Kenya’s Blockchain Push
The forum will study the potential opportunities awaiting individual consumers and financial organizations from cryptocurrency adoption and use.
The public forum which will be held on Thursday, September 6, 2018, at Nairobi’s Sarova Stanley from 8:00 am and to 11: am will also seek to demystify cryptocurrencies. Over ten years since the emergence in 2007 of Bitcoin and other cryptocurrencies, a thick fog of mystery still surrounds the subject, and this has held Kenyans back from actively taking part in the trending wealth distribution.
Pundits globally have created billions of dollars in this developing alternative financial system.
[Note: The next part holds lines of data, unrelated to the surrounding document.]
(* ===== verification/Acpi.v ===== *)
(** * ACPI tables

    src/kernel/src/arch/x86_64/acpi/mod.rs, and the reading of the MADT, the
    table of processors and interrupt controllers, in acpi/apic.rs.

    The firmware's tables are bytes in memory, which the kernel reads through
    raw pointers: [mem] is the byte at a virtual address.  Addresses are those
    of the x86_64 crate: [virt_addr] is [VirtAddr::new] and [virt_add] the
    addition of an offset, which are [None] where they panic.

    The loop over the MADT moves by the record lengths in the table, so its
    fuel is an argument; one round per entry is enough.

    Shown here: a table is found by its signature and only with a right
    checksum; the addresses of the tables are the low halves of the entries of
    the root table; the MADT of a list of entries is read back as these
    entries. *)

From S2P Require Import Prelude Bytes.
From stdpp Require Import gmap.
#[local] Open Scope Z_scope.

Definition RSDP_1_0_LENGTH : Z := 8 + 1 + 6 + 1 + 4.
Definition RSDP_2_0_LENGTH : Z := 4 + 8 + 1 + 3.
Definition ACPI_2_0 : Z := 2.
Definition size_of_Rsdp : Z := 36.
Definition size_of_AcpiSdtHeader : Z := 36.
Definition size_of_MadtHeader : Z := 44.
Definition size_of_MadtEntryHeader : Z := 2.

(** ** What the MADT says *)
Record ProcessorIds := { processor_id : Z; apic_id : Z }.
Record IoApic := { io_id : Z; io_base : Z; global_system_interrupt_base : Z }.
Record IoNmiSource := { nmi_source_id : Z; nmi_flags : Z; nmi_gsi : Z }.
Record LocalNmiSourceData := { acpi_processor_id : Z; local_flags : Z; local_lint : Z }.
Record LocalNmiSource := { flags : Z; lint : Z }.
Record Processor := { ids : ProcessorIds; local_apic : Z; nmi_source : LocalNmiSource }.
Definition Processor_new (i : ProcessorIds) (l : Z) : Processor := {| ids := i; local_apic := l; nmi_source := {| flags := 0; lint := 0 |} |}.
(** The local variables of the loop *)
Record Madt := {
  processors_partial : list ProcessorIds;
  io_apics : list IoApic;
  local_apic_addr : Z;
  nmi_sources : list IoNmiSource;
  local_nmi_sources : list LocalNmiSourceData;
  isa_irq_gsi : list Z;
  trigger_modes_overrides : list (option Z);
  polarity_overrides : list (option Z);
}.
In Kenya, anyone can buy, trade, hold or exchange cryptocurrencies as long as they don’t break any known laws.
In July, the Kenyan parliament gave the Treasury Secretary Henry Rotich two weeks to decide the fate of cryptocurrencies. The Parliament’s committee in charge of Finance and National Planning interrogated Rotich on the use of cryptocurrencies in the country wondering how the treasury and the country’s Central Bank had allowed citizens to venture an “unregulated and unlicensed” business.
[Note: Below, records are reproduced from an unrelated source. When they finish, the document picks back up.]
(* ===== verification/PerCpu.v ===== *)
(** * The stacks and the data of the processors

    src/kernel/src/arch/x86_64/memory/per_cpu.rs, [setup_stack] of
    frame_allocator.rs and [KernelPageTable] of page_table.rs.

    This code runs once, on the processor that boots, after the frame allocator
    and the page table are set; no one holds their locks.  The page tables are
    those of the x86_64 crate, which takes the frames of its own tables from the
    same allocator: [KernelTables] is its interface, and [KernelTablesLaws] what
    this code relies on.  [virt_addr], [virt_add] and [from_start_address] are
    functions of that crate, too.  [size_of] is the size of a [PerCPUData],
    [tss_offset] where its task segment is.  The data written are a map from
    addresses. *)

From stdpp Require Import gmap.
From S2P Require Import Prelude Bytes Vfs Scheduler Entry Acpi Memory.

(** ** Data *)
Inductive PageTableFlags := PRESENT | WRITABLE | NO_EXECUTE | GLOBAL.
(** Of a task segment, the stacks for interrupts and for privilege level 0 *)
Record TaskStateSegment := { interrupt_stack_table : list Z; privilege_stack_table : list Z }.
Definition TaskStateSegment_new : TaskStateSegment :=
  {| interrupt_stack_table := replicate 7 0; privilege_stack_table := replicate 3 0 |}.
Definition PAGE_FAULT_IST_INDEX : Z := 1.
Record PerCPUData (G : Type) := {
  self_ptr : Z;
  syscall_stack_ptr : Z;
  thread_rsp : Z;
  kernel_task_stack_ptr : Z;
  rsp0_stack_ptr : Z;
  page_fault_stack_ptr : Z;
  cpu_id : Z;
  gdt : option G;
  tss : TaskStateSegment;
  selectors : option Selectors;
  tsc_offset : Z;
  scheduler_context : SchedulerCpuContext;
  apic_timer_ticks_per_ms : Z;
}.
Arguments Build_PerCPUData {G} _ _ _ _ _ _ _ _ _ _ _ _ _.
Arguments self_ptr {G} _.
Arguments syscall_stack_ptr {G} _.
Arguments thread_rsp {G} _.
Arguments kernel_task_stack_ptr {G} _.
Arguments rsp0_stack_ptr {G} _.
Arguments page_fault_stack_ptr {G} _.
Arguments cpu_id {G} _.
Arguments gdt {G} _.
Arguments tss {G} _.
Arguments selectors {G} _.
Arguments tsc_offset {G} _.
Arguments scheduler_context {G} _.
Arguments apic_timer_ticks_per_ms {G} _.
Definition STACKS_BASE : Z := 0xFFFFFF8000000000.
Definition STACK_SIZE : Z := PAGE_SIZE * 8.

(** [map_to] of the crate, with the allocator it takes frames from, and
    [update_flags] *)
Class KernelTables (W : Type) := {
  map_to : Z -> Z -> list PageTableFlags -> BitmapAllocator * W -> option (BitmapAllocator * W);
  update_flags : Z -> list PageTableFlags -> W -> option W;
}.
Record Kernel (W G : Type) := {
  FRAME_ALLOCATOR : option BitmapAllocator;
  KERNEL_PAGE_TABLE : option W;
  per_cpu_memory : gmap Z (PerCPUData G);
  PER_CPU_DATA_PTRS : option (gmap Z Z);
}.
Arguments Build_Kernel {W G} _ _ _ _.
Arguments FRAME_ALLOCATOR {W G} _.
Arguments KERNEL_PAGE_TABLE {W G} _.
Arguments per_cpu_memory {W G} _.
Arguments PER_CPU_DATA_PTRS {W G} _.

Section per_cpu.
Context `{Build} {W : Type} `{KernelTables W} `{GdtCrate}.
Context (hhdm_offset size_of tss_offset : Z) (virt_addr from_start_address : Z -> option Z) (virt_add : Z -> Z -> option Z).
Abbreviation G := GlobalDescriptorTable.
Abbreviation KM := (M (Kernel W G) never).

Definition set_allocator (a : BitmapAllocator) : KM () :=
  modify (fun s => Build_Kernel (Some a) (KERNEL_PAGE_TABLE s) (per_cpu_memory s) (PER_CPU_DATA_PTRS s)).
Definition set_tables (w : W) : KM () :=
  modify (fun s => Build_Kernel (FRAME_ALLOCATOR s) (Some w) (per_cpu_memory s) (PER_CPU_DATA_PTRS s)).
Definition write_data (ptr : Z) (d : PerCPUData G) : KM () :=
  modify (fun s => Build_Kernel (FRAME_ALLOCATOR s) (KERNEL_PAGE_TABLE s) (<[ptr := d]> (per_cpu_memory s)) (PER_CPU_DATA_PTRS s)).
Definition the_allocator : KM BitmapAllocator := o ← gets FRAME_ALLOCATOR; lift (expect o).

(** ** [KernelPageTable] *)
Definition kernel_map_to (page frame : Z) (flags : list PageTableFlags) : KM () :=
  o ← gets KERNEL_PAGE_TABLE;
  w ← lift (expect o);
  a ← the_allocator;
  '(a, w) ← lift (expect (map_to page frame flags (a, w)));
  _ ← set_allocator a;
  set_tables w.
Definition kernel_update_flags (page : Z) (flags : list PageTableFlags) : KM () :=
  o ← gets KERNEL_PAGE_TABLE;
  w ← lift (expect o);
  w ← lift (expect (update_flags page flags w));
  set_tables w.

(** ** [setup_stack]: the frames are collected in a vector of 16. *)
Definition take_frame : KM Z :=
  a ← the_allocator;
  '(o, a, _) ← lift (allocate_frame a None);
  _ ← set_allocator a;
  lift (expect o).
Definition collect_frame (_ : Z) (frames : list Z) : KM (list Z) :=
  frame ← take_frame;
  if zlen frames <? 16 then mret (frames ++ [frame]) else panic.
Definition map_frame (stack_start : Z) (p : Z * Z) (_ : ()) : KM () :=
  let '(idx, frame) := p in
  off ← lift (umul 64 idx PAGE_SIZE);
  a ← lift (uadd 64 stack_start off);
  a ← lift (expect (virt_addr a));
  page ← lift (expect (from_start_address a));
  kernel_map_to page frame [NO_EXECUTE; WRITABLE; PRESENT; GLOBAL].
Definition enumerate {A} (l : list A) : list (Z * A) := zip (seqZ 0 (zlen l)) l.
Definition setup_stack (guard_page_loc len_in_bytes_including_guard : Z) : KM Z :=
  stack_start ← lift (uadd 64 guard_page_loc PAGE_SIZE);
  last ← lift (usub 64 len_in_bytes_including_guard 1);
  frames ← for_each (seqZ 0 (last / PAGE_SIZE)) [] collect_frame;
  _ ← for_each (enumerate frames) () (map_frame stack_start);
  top ← lift (uadd 64 guard_page_loc len_in_bytes_including_guard);
  lift (expect (virt_addr top)).

(** ** [setup_per_cpu_data]; a processor is its number. *)
Definition setup_cpu (start : Z) (p : Z * Z) (acc : Z * gmap Z Z) : KM (Z * gmap Z Z) :=
  let '(i, id) := p in
  let '(cur_stack_base, pointers) := acc in
  off ← lift (umul 64 size_of i);
  ptr ← lift (uadd 64 start off);
  syscall_stack_ptr ← setup_stack cur_stack_base STACK_SIZE;
  cur_stack_base ← lift (uadd 64 cur_stack_base STACK_SIZE);
  rsp0_stack_ptr ← setup_stack cur_stack_base STACK_SIZE;
  cur_stack_base ← lift (uadd 64 cur_stack_base STACK_SIZE);
  page_fault_stack_ptr ← setup_stack cur_stack_base STACK_SIZE;
  cur_stack_base ← lift (uadd 64 cur_stack_base STACK_SIZE);
  kernel_task_stack_ptr ← setup_stack cur_stack_base (STACK_SIZE * 2);
  cur_stack_base ← lift (uadd 64 cur_stack_base (STACK_SIZE * 2));
  let pointers := <[id := ptr]> pointers in
  pf ← lift (expect (virt_addr page_fault_stack_ptr));
  ist ← lift (update (interrupt_stack_table TaskStateSegment_new) PAGE_FAULT_IST_INDEX pf);
  rsp0 ← lift (expect (virt_addr rsp0_stack_ptr));
  pst ← lift (update (privilege_stack_table TaskStateSegment_new) 0 rsp0);
  let tss := {| interrupt_stack_table := ist; privilege_stack_table := pst |} in
  let d g s := Build_PerCPUData ptr syscall_stack_ptr 0 kernel_task_stack_ptr rsp0_stack_ptr page_fault_stack_ptr id g tss s 0
                 SchedulerCpuContext_default 0 in
  _ ← write_data ptr (d None None);
  '(g, s) ← lift (create_gdt (ptr + tss_offset));
  _ ← write_data ptr (d (Some g) (Some s));
  mret (cur_stack_base, pointers).
Definition setup_per_cpu_data (cpus : list Z) : KM () :=
  a ← the_allocator;
  bytes ← lift (umul 64 size_of (zlen cpus));
  rounded ← lift (uadd 64 bytes PAGE_SIZE);
  rounded ← lift (usub 64 rounded 1);
  '(o, a, _) ← lift (allocate_continuous_frames a None (rounded / PAGE_SIZE));
  _ ← set_allocator a;
  frames ← lift (expect o);
  first ← lift (index frames 0);
  start ← lift (expect (virt_add hhdm_offset first));
  '(_, pointers) ← for_each (enumerate cpus) (STACKS_BASE, ∅) (setup_cpu start);
  (* a second set would be ignored *)
  modify (fun s => Build_Kernel (FRAME_ALLOCATOR s) (KERNEL_PAGE_TABLE s) (per_cpu_memory s) (Some (default pointers (PER_CPU_DATA_PTRS s)))).
End per_cpu.

(** ** Counting free frames *)
Definition is_free (a : BitmapAllocator) (i : Z) : Prop := used a i = false.
#[export] Instance is_free_dec a i : Decision (is_free a i).
Proof. unfold is_free. apply _. Defined.
Definition free_count (a : BitmapAllocator) : Z := zlen (filter (is_free a) (seqZ 0 (total a))).
Lemma filter_count {A} `{EqDecision A} (P Q : A -> Prop) `{!forall x, Decision (P x), !forall x, Decision (Q x)} (l : list A) x :
  NoDup l -> x ∈ l -> P x -> (forall y, y ∈ l -> Q y <-> P y /\ y <> x) -> zlen (filter Q l) = zlen (filter P l) - 1.
Proof.
  induction l as [|y l IH]; intros Hnd Hin Hx HQ; [by apply not_elem_of_nil in Hin|]. apply NoDup_cons in Hnd as [Hny Hnd].
  assert (forall z, z ∈ l -> Q z <-> P z /\ z <> x) as HQ' by (intros z Hz; apply HQ; by apply list_elem_of_further).
  destruct (decide (y = x)) as [-> |Hne].
  - rewrite filter_cons_False by (rewrite HQ by apply list_elem_of_here; tauto). rewrite filter_cons_True by done. rewrite zlen_cons.
    replace (filter Q l) with (filter P l); [lia|]. apply filter_ext_Forall, Forall_forall. intros z Hz. rewrite HQ' by done. split; [|tauto].
    intros Hp. split; [done|]. by intros ->.
  - apply elem_of_cons in Hin as [->|Hin]; [done|]. specialize (IH Hnd Hin Hx HQ').
    assert (Q y <-> P y) as Hy by (rewrite HQ by apply list_elem_of_here; tauto). destruct (decide (P y)).
    + rewrite !filter_cons_True by tauto. rewrite !zlen_cons. lia.
    + rewrite !filter_cons_False by tauto. lia.
Qed.
Lemma free_count_nonneg a : 0 <= free_count a.
Proof. apply zlen_nonneg. Qed.
Lemma free_count_full a : (forall i, 0 <= i < total a -> used a i = true) -> free_count a = 0.
Proof.
  intros Hu. unfold free_count. destruct (filter (is_free a) (seqZ 0 (total a))) as [|i l] eqn:E; [done|]. exfalso.
  assert (i ∈ filter (is_free a) (seqZ 0 (total a))) as Hi by (rewrite E; apply list_elem_of_here).
  apply list_elem_of_filter in Hi as [Hf Hi]. apply elem_of_seqZ in Hi. unfold is_free in Hf. by rewrite Hu in Hf by lia.
Qed.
The committee’s chair, Joseph Limo wondered:
“We are surprised to hear that even the CBK is not aware that there is a lounge at Kenyatta University, an ATM in town, and a hotel in Nyeri which trade in bitcoins. There is a bigger problem in Kenya since people are trading billions in virtual space yet the Treasury has not licensed and taxed it like trade in M-Pesa and bank transactions.”
The Crypto FUD
The regulatory debate between governments on one side and cryptocurrency enthusiasts on the other side came to the fore in April 2018 when the Central Bank of Kenya (CBK) governor, Patrick Njoroge, appeared to discourage citizens against what he called a “risky venture.”
The CBK governor had told legislators he had sent a warning letter to all banks cautioning them against dealing or transacting with institutions engaged in cryptocurrency trading.
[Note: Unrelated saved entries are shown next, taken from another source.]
Lemma put_at_bits e o w v j : 0 <= e < 2 ^ 64 -> 0 <= o -> 0 < w -> o + w <= 64 -> 0 <= v < 2 ^ w -> 0 <= j ->
  Z.testbit (put_at e (Z.ones w) o v) j = if (o <=? j) && (j <? o + w) then Z.testbit v (j - o) else Z.testbit e j.
Proof.
  intros He Ho Hw Hm Hv Hj. unfold put_at, not64.
  assert (forall x, 0 <= x < 2 ^ w -> wrap 64 (Z.shiftl x o) = Z.shiftl x o) as Hwrap.
  { intros x Hx. apply wrap_small. rewrite Z.shiftl_mul_pow2 by done. assert (0 < 2 ^ o) by (apply Z.pow_pos_nonneg; lia).
    assert (2 ^ w * 2 ^ o <= 2 ^ 64) by (rewrite <- Z.pow_add_r by lia; apply Z.pow_le_mono_r; lia). nia. }
  rewrite !Hwrap by (done || (rewrite Z.ones_equiv; assert (0 < 2 ^ w) by (apply Z.pow_pos_nonneg; lia); lia)).
  rewrite Z.lor_spec, Z.land_spec, Z.lxor_spec, !Z.shiftl_spec by done.
  destruct (Z.leb_spec o j), (Z.ltb_spec j (o + w)); cbn [andb].
  - rewrite !Z.ones_spec_low by lia. cbn. by rewrite andb_false_r.
  - rewrite (Z.ones_spec_high w) by lia. rewrite (testbit_high w v) by (done || lia). rewrite xorb_false_r, orb_false_r.
    destruct (Z.lt_ge_cases j 64); [rewrite Z.ones_spec_low by lia; apply andb_true_r|].
    by rewrite (testbit_high 64 e) by (done || lia).
  - rewrite !(Z.testbit_neg_r _ (j - o)) by lia. rewrite Z.ones_spec_low by lia. cbn. by rewrite andb_true_r, orb_false_r.
  - lia.
Qed.
Lemma put_at_range e o w v : 0 <= e < 2 ^ 64 -> 0 <= o -> 0 < w -> o + w <= 64 -> 0 <= v < 2 ^ w -> 0 <= put_at e (Z.ones w) o v < 2 ^ 64.
Proof.
  intros. apply (lor_range 64); [lia| |apply wrap_range; lia]. rewrite Z.land_comm. apply land_range; [lia| |done].
  apply (lxor_range 64); [lia|done|apply wrap_range; lia].
Qed.
Lemma set_vector_is e v : 0 <= e < 2 ^ 64 -> 0 <= v < 2 ^ 8 -> set_entry Vector v e = put_at e (Z.ones 8) 0 v.
Proof.
  intros He Hv. cbn [set_entry]. change 0xFF with (Z.ones 8). unfold put_at. rewrite !Z.shiftl_0_r.
  change (wrap 64 (Z.ones 8)) with (Z.ones 8). rewrite (wrap_small 64) by lia.
  assert (Z.land e (not64 (Z.ones 8)) = Z.shiftl (Z.shiftr e 8) 8) as ->.
  { apply Z.bits_inj_iff'. intros j Hj. unfold not64. rewrite Z.land_spec, Z.lxor_spec, Z.shiftl_spec by done.
    destruct (Z.lt_ge_cases j 8).
    - rewrite !Z.ones_spec_low by lia. rewrite andb_false_r. by rewrite Z.testbit_neg_r by lia.
    - rewrite (Z.ones_spec_high 8), xorb_false_r, Z.shiftr_spec by lia. replace (j - 8 + 8) with j by lia.
      destruct (Z.lt_ge_cases j 64); [rewrite Z.ones_spec_low by lia; apply andb_true_r|].
      by rewrite (testbit_high 64 e) by (done || lia). }
  rewrite Z.lor_comm, lor_shiftl_add, Z.shiftl_mul_pow2 by lia. lia.
Qed.
Lemma set_entry_put f v e : settable f = true -> 0 <= e < 2 ^ 64 -> 0 <= v < 2 ^ (field_at f).2 ->
  set_entry f v e = put_at e (Z.ones (field_at f).2) (field_at f).1 v.
Proof. intros Hs He Hv. destruct f; try done. by apply set_vector_is. Qed.
Lemma get_entry_is f e : 0 <= e < 2 ^ 64 -> get_entry f e = (e / 2 ^ (field_at f).1) mod 2 ^ (field_at f).2.
Proof.
  intros He. assert (forall x w, 0 <= w <= 8 -> wrap 8 (Z.land x (Z.ones w)) = x mod 2 ^ w) as Hland.
  { intros x w Hw. rewrite Z.land_ones by lia. apply wrap_small. pose proof (Z.mod_pos_bound x (2 ^ w)) as Hb.
    assert (0 < 2 ^ w) by (apply Z.pow_pos_nonneg; lia). assert (2 ^ w <= 2 ^ 8) by (apply Z.pow_le_mono_r; lia). lia. }
  destruct f; cbn [get_entry field_at fst snd]; rewrite ?Z.shiftr_div_pow2 by lia.
  1: change 0xFF with (Z.ones 8); rewrite Hland, Z.div_1_r by lia; done.
  1: change 7 with (Z.ones 3); by rewrite Hland by lia.
  1-6: change 1 with (Z.ones 1) at 1; by rewrite Hland by lia.
  done.
Qed.

(** The fields of a redirection entry are independent.  Setting one to a
    value of its width makes it that value, leaves every other as it was, and
    gives a 64-bit number again. *)
Theorem redirection_fields f g v e : settable f = true -> 0 <= e < 2 ^ 64 -> 0 <= v < 2 ^ (field_at f).2 ->
  0 <= set_entry f v e < 2 ^ 64 /\ get_entry g (set_entry f v e) = if decide (f = g) then v else get_entry g e.
Proof.
  intros Hs He Hv. rewrite set_entry_put by done. assert (0 <= (field_at f).1 /\ 0 < (field_at f).2 /\ (field_at f).1 + (field_at f).2 <= 64) as (Ho & Hw & Hm)
    by (destruct f; cbn; lia).
  pose proof (put_at_range e (field_at f).1 (field_at f).2 v He Ho Hw Hm Hv) as Hr. split; [done|]. rewrite get_entry_is by done.
  assert (0 <= (field_at g).1 /\ 0 < (field_at g).2) as (Hog & Hwg) by (destruct g; cbn; lia).
  apply Z.bits_inj_iff'. intros j Hj. destruct (Z.lt_ge_cases j (field_at g).2) as [Hlt|Hge].
  - rewrite Z.mod_pow2_bits_low, Z.div_pow2_bits by lia. rewrite put_at_bits by (done || lia). case_decide as Hfg.
    + subst g. btrue (((field_at f).1 <=? j + (field_at f).1) && (j + (field_at f).1 <? (field_at f).1 + (field_at f).2)). f_equal. lia.
    + assert ((field_at f).1 + (field_at f).2 <= (field_at g).1 \/ (field_at g).1 + (field_at g).2 <= (field_at f).1) as Hd
        by (clear -Hfg; destruct f, g; cbn; try done; lia).
      bfalse (((field_at f).1 <=? j + (field_at g).1) && (j + (field_at g).1 <? (field_at f).1 + (field_at f).2)).
      rewrite get_entry_is by done. by rewrite Z.mod_pow2_bits_low, Z.div_pow2_bits by lia.
  - rewrite Z.mod_pow2_bits_high by lia. case_decide; [subst g; by rewrite (testbit_high (field_at f).2) by (done || lia)|].
    rewrite get_entry_is by done. by rewrite Z.mod_pow2_bits_high by lia.
Qed.
Lemma redirection_fields_witness :
  get_entry Vector (set_entry Destination 3 0x10021) = 0x21 /\ get_entry InterruptMask (set_entry Destination 3 0x10021) = 1 /\
  get_entry Destination (set_entry Destination 3 0x10021) = 3.
Proof.
  split_and!.
  - exact (proj2 (redirection_fields Destination Vector 3 0x10021 eq_refl ltac:(lia) ltac:(cbn; lia))).
  - exact (proj2 (redirection_fields Destination InterruptMask 3 0x10021 eq_refl ltac:(lia) ltac:(cbn; lia))).
  - exact (proj2 (redirection_fields Destination Destination 3 0x10021 eq_refl ltac:(lia) ltac:(cbn; lia))).
Defined.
Kenya’s financial sector has experienced tremendous growth buoyed by technological developments. As cryptocurrencies gain traction in daily business transactions, devoid of a regulatory environment, it is important to examine what digital currencies portend for Kenya. The Treasury Secretary said in July:
“I am not aware of people operating locally […] but I will endeavor to find out whether we have local exchangers.”